» **Extracted records**:

Content starts

(** The axis computed on a window with a positive size and a non-zero
    sample rate, column by column. *)
Lemma update_freq_axis_columns (st : WaterfallApp) :
  sample_rate (sdr st) <> 0 -> (0 < nfft st)%nat ->
  let n := nfft st in
  let f := map (fun i => ((INR i - INR (n / 2)) * (sample_rate (sdr st) / INR n)
                          + center_freq (sdr st)) / 1e6) (seq 0 n) in
  update_freq_axis st
  = (Ok tt,
     set_img (mkImageItem (image (img st))
                (Some (nth 0 f 0, 0, last f 0 - nth 0 f 0,
                       INR (waterfall_rows st))))
       (set_freqs_mhz f st)).
Proof.
  intros Hfs Hn. cbv zeta.
  rewrite update_freq_axis_ok by assumption. cbv zeta.
  assert (HI : INR (nfft st) <> 0) by (apply not_0_INR; lia).
  assert (E : map (fun x => (x + center_freq (sdr st)) / 1e6)
                (fftshift
                   (map (fun k => IZR k * (1 / (INR (nfft st) * (1 / sample_rate (sdr st)))))
                      (fftfreq_index (nfft st))))
              = map (fun i => ((INR i - INR (nfft st / 2))
                               * (sample_rate (sdr st) / INR (nfft st))
                               + center_freq (sdr st)) / 1e6) (seq 0 (nfft st))).
  { rewrite fftshift_map, fftshift_index_all, !map_map.
    apply map_ext. intros i.
    rewrite minus_IZR, <- !INR_IZR_INZ. field. split; assumption. }
  now rewrite E.
Qed.

Lemma nth_map_seq (g : nat -> R) (n i : nat) :
  (i < n)%nat -> nth i (map g (seq 0 n)) 0 = g i.
Proof.
  intros Hi. rewrite (nth_indep _ 0 (g 0%nat))
    by (now rewrite length_map, length_seq).
  now rewrite map_nth, seq_nth.
Qed.

Lemma last_map_seq (g : nat -> R) (n : nat) :
  (0 < n)%nat -> last (map g (seq 0 n)) 0 = g (n - 1)%nat.
Proof.
  intros Hn. destruct n as [|n]; [lia|].
  rewrite seq_S, map_app. cbn [map Nat.add]. rewrite last_last.
  f_equal. lia.
Qed.

(** X3.  For every size [n >= 1] and non-zero sample rate the axis is
    computed and has [n] columns; column [i] is at
    [center + (i - n//2) * rate/n] (the list is kept in MHz), so the
    centre frequency itself is column [n//2], for odd sizes as for even
    ones. *)
Theorem freq_axis_columns (st : WaterfallApp) :
  (0 < nfft st)%nat -> sample_rate (sdr st) <> 0 ->
  exists st',
    update_freq_axis st = (Ok tt, st') /\
    let n := nfft st in
    let rate := sample_rate (sdr st) in
    let center := center_freq (sdr st) in
    length (freqs_mhz st') = n /\
    (forall i, (i < n)%nat ->
       nth i (freqs_mhz st') 0 * 1e6
       = center + (INR i - INR (n / 2)) * (rate / INR n)) /\
    nth (n / 2) (freqs_mhz st') 0 * 1e6 = center.
Proof.
  intros Hn Hfs.
  eexists. split; [now apply update_freq_axis_columns|].
  cbv zeta. unfold_method.
  assert (HI : INR (nfft st) <> 0) by (apply not_0_INR; lia).
  split; [now rewrite length_map, length_seq|]. split.
  - intros i Hi. rewrite nth_map_seq by assumption. field. assumption.
  - rewrite nth_map_seq.
    + field. assumption.
    + rewrite half_nat_Z. Z.div_mod_to_equations. lia.
Qed.

Lemma freq_axis_columns_witness :
  exists st',
    update_freq_axis (set_nfft 3 small_app) = (Ok tt, st') /\
    let n := nfft (set_nfft 3 small_app) in
    let rate := sample_rate (sdr (set_nfft 3 small_app)) in
    let center := center_freq (sdr (set_nfft 3 small_app)) in
    length (freqs_mhz st') = n /\
    (forall i, (i < n)%nat ->
       nth i (freqs_mhz st') 0 * 1e6
       = center + (INR i - INR (n / 2)) * (rate / INR n)) /\
    nth (n / 2) (freqs_mhz st') 0 * 1e6 = center.
Proof.
  apply (freq_axis_columns (set_nfft 3 small_app)).
  - simpl; lia.
  - simpl; lra.
Defined.

(** X4.  The rectangle handed to the image starts at the frequency of
    column 0, has the height [waterfall_rows], and its width is the
    distance from column 0 to column [n-1], that is [rate - rate/n]: one
    bin short of the sample rate.  The displayed array is not touched. *)
Theorem image_rect_span (st : WaterfallApp) :
  (0 < nfft st)%nat -> sample_rate (sdr st) <> 0 ->
  exists st' x width,
    update_freq_axis st = (Ok tt, st') /\
    rect (img st') = Some (x, 0, width, INR (waterfall_rows st)) /\
    x = nth 0 (freqs_mhz st') 0 /\
    width * 1e6 = sample_rate (sdr st) - sample_rate (sdr st) / INR (nfft st) /\
    image (img st') = image (img st).
Proof.
  intros Hn Hfs.
  eexists _, _, _. split; [now apply update_freq_axis_columns|].
  cbv zeta. unfold_method.
  assert (HI : INR (nfft st) <> 0) by (apply not_0_INR; lia).
  split; [reflexivity|]. split; [reflexivity|]. split; [|reflexivity].
  rewrite last_map_seq, nth_map_seq by assumption.
  rewrite minus_INR by lia. simpl INR. field. assumption.
Qed.

Lemma image_rect_span_witness :
  exists st' x width,
    update_freq_axis small_app = (Ok tt, st') /\
    rect (img st') = Some (x, 0, width, INR (waterfall_rows small_app)) /\
    x = nth 0 (freqs_mhz st') 0 /\
    width * 1e6 = sample_rate (sdr small_app)
                  - sample_rate (sdr small_app) / INR (nfft small_app) /\
    image (img st') = image (img small_app).
Proof.
  apply (image_rect_span small_app).
  - simpl; lia.
  - simpl; lra.
Defined.

(** X5.  With a sample rate of zero, or a size of zero, the axis cannot
    be computed: [update_freq_axis] raises [ZeroDivisionError] and has
    changed nothing, the old list of frequencies and rectangle
    included. *)
Theorem freq_axis_zero_division (st : WaterfallApp) :
  sample_rate (sdr st) = 0 \/ nfft st = 0%nat ->
  update_freq_axis st = (Raise ZeroDivisionError, st).
Proof.
  intros H. unfold update_freq_axis. unfold_method.
  destruct (Req_dec_T (sample_rate (sdr st)) 0) as [E|Hne]; [reflexivity|].
  destruct H as [H|H]; [contradiction|].
  unfold fftfreq. rewrite H.
  destruct (Req_dec_T (INR 0 * (1 / sample_rate (sdr st))) 0) as [_|Hc].
  - reflexivity.
  - exfalso. apply Hc. simpl. lra.
Qed.

Lemma freq_axis_zero_division_witness :
  update_freq_axis (set_nfft 0 small_app)
  = (Raise ZeroDivisionError, set_nfft 0 small_app).
Proof.
  apply (freq_axis_zero_division (set_nfft 0 small_app)).
  right. reflexivity.
Defined.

Content ends

Give the count of lines in the data above that hold the string "split", with no additional words.

» **Task result**:
5